BEGIN Provided data
Lemma keys_incr (w : str) (c : counter) :
  keys (incr w c) = if mem w (keys c) then keys c else keys c ++ [w].
Proof.
  induction c as [|[k v] c IH]; [reflexivity|].
  cbn [incr keys map fst mem existsb]. fold (keys c). fold (mem w (keys c)).
  rewrite (str_eqb_sym w k).
  destruct (str_eqb k w); cbn [orb keys map fst]; [reflexivity|].
  fold (keys (incr w c)). fold (keys c). rewrite IH.
  destruct (mem w (keys c)); reflexivity.
Qed.

Lemma filter_absorb {A : Type} (p q : A -> bool) (l : list A) :
  (forall x, p x = true -> q x = true) ->
  filter p (filter q l) = filter p l.
Proof.
  intros H. induction l as [|x l IH]; [reflexivity|].
  simpl. destruct (q x) eqn:Eq; simpl.
  - rewrite IH. reflexivity.
  - destruct (p x) eqn:Ep; [|exact IH].
    apply H in Ep. congruence.
Qed.

Lemma filter_both {A : Type} (p q : A -> bool) (l : list A) :
  filter p (filter q l) = filter (fun x => q x && p x) l.
Proof.
  induction l as [|x l IH]; [reflexivity|].
  simpl. destruct (q x); simpl; [destruct (p x)|]; rewrite IH; reflexivity.
Qed.

Lemma keys_fold (l : list str) (c : counter) :
  keys (fold_left (fun c w => incr w c) l c)
  = keys c ++ filter (fun w => negb (mem w (keys c))) (distinct l).
Proof.
  revert c. induction l as [|x r IH]; intros c.
  - simpl. rewrite app_nil_r. reflexivity.
  - cbn [fold_left distinct filter]. rewrite IH, keys_incr.
    destruct (mem x (keys c)) eqn:Ex; cbn [negb].
    + f_equal. symmetry. apply filter_absorb.
      intros w Hw. apply negb_true_iff. apply str_eqb_neq. intros ->.
      rewrite Ex in Hw. discriminate.
    + rewrite <- app_assoc. cbn [app]. do 2 f_equal.
      rewrite filter_both. apply filter_ext. intros w.
      rewrite mem_app. cbn [mem existsb]. rewrite orb_false_r, negb_orb.
      rewrite (str_eqb_sym w x). apply andb_comm.
Qed.

Lemma keys_Counter (l : list str) : keys (Counter l) = distinct l.
Proof.
  unfold Counter. rewrite keys_fold. simpl.
  induction (distinct l) as [|x d IH]; [reflexivity|].
  simpl. rewrite IH. reflexivity.
Qed.

Lemma In_distinct (w : str) (l : list str) : In w (distinct l) <-> In w l.
Proof.
  induction l as [|x r IH]; [tauto|].
  cbn [distinct In]. rewrite filter_In, IH, negb_true_iff, str_eqb_neq.
  destruct (str_eq_dec x w); tauto.
Qed.

Lemma NoDup_distinct (l : list str) : NoDup (distinct l).
Proof.
  induction l as [|x r IH]; [constructor|].
  cbn [distinct]. constructor.
  - rewrite filter_In, negb_true_iff, str_eqb_neq. tauto.
  - apply NoDup_filter, IH.
Qed.

Lemma first_index_cons (w x : str) (r : list str) :
  first_index w (x :: r) = if str_eqb x w then O else S (first_index w r).
Proof. reflexivity. Qed.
END Provided data
- Task goal: Line by line, transcribe the data exactly.

- The answer:
Lemma keys_incr (w : str) (c : counter) :
  keys (incr w c) = if mem w (keys c) then keys c else keys c ++ [w].
Proof.
  induction c as [|[k v] c IH]; [reflexivity|].
  cbn [incr keys map fst mem existsb]. fold (keys c). fold (mem w (keys c)).
  rewrite (str_eqb_sym w k).
  destruct (str_eqb k w); cbn [orb keys map fst]; [reflexivity|].
  fold (keys (incr w c)). fold (keys c). rewrite IH.
  destruct (mem w (keys c)); reflexivity.
Qed.

Lemma filter_absorb {A : Type} (p q : A -> bool) (l : list A) :
  (forall x, p x = true -> q x = true) ->
  filter p (filter q l) = filter p l.
Proof.
  intros H. induction l as [|x l IH]; [reflexivity|].
  simpl. destruct (q x) eqn:Eq; simpl.
  - rewrite IH. reflexivity.
  - destruct (p x) eqn:Ep; [|exact IH].
    apply H in Ep. congruence.
Qed.

Lemma filter_both {A : Type} (p q : A -> bool) (l : list A) :
  filter p (filter q l) = filter (fun x => q x && p x) l.
Proof.
  induction l as [|x l IH]; [reflexivity|].
  simpl. destruct (q x); simpl; [destruct (p x)|]; rewrite IH; reflexivity.
Qed.

Lemma keys_fold (l : list str) (c : counter) :
  keys (fold_left (fun c w => incr w c) l c)
  = keys c ++ filter (fun w => negb (mem w (keys c))) (distinct l).
Proof.
  revert c. induction l as [|x r IH]; intros c.
  - simpl. rewrite app_nil_r. reflexivity.
  - cbn [fold_left distinct filter]. rewrite IH, keys_incr.
    destruct (mem x (keys c)) eqn:Ex; cbn [negb].
    + f_equal. symmetry. apply filter_absorb.
      intros w Hw. apply negb_true_iff. apply str_eqb_neq. intros ->.
      rewrite Ex in Hw. discriminate.
    + rewrite <- app_assoc. cbn [app]. do 2 f_equal.
      rewrite filter_both. apply filter_ext. intros w.
      rewrite mem_app. cbn [mem existsb]. rewrite orb_false_r, negb_orb.
      rewrite (str_eqb_sym w x). apply andb_comm.
Qed.

Lemma keys_Counter (l : list str) : keys (Counter l) = distinct l.
Proof.
  unfold Counter. rewrite keys_fold. simpl.
  induction (distinct l) as [|x d IH]; [reflexivity|].
  simpl. rewrite IH. reflexivity.
Qed.

Lemma In_distinct (w : str) (l : list str) : In w (distinct l) <-> In w l.
Proof.
  induction l as [|x r IH]; [tauto|].
  cbn [distinct In]. rewrite filter_In, IH, negb_true_iff, str_eqb_neq.
  destruct (str_eq_dec x w); tauto.
Qed.

Lemma NoDup_distinct (l : list str) : NoDup (distinct l).
Proof.
  induction l as [|x r IH]; [constructor|].
  cbn [distinct]. constructor.
  - rewrite filter_In, negb_true_iff, str_eqb_neq. tauto.
  - apply NoDup_filter, IH.
Qed.

Lemma first_index_cons (w x : str) (r : list str) :
  first_index w (x :: r) = if str_eqb x w then O else S (first_index w r).
Proof. reflexivity. Qed.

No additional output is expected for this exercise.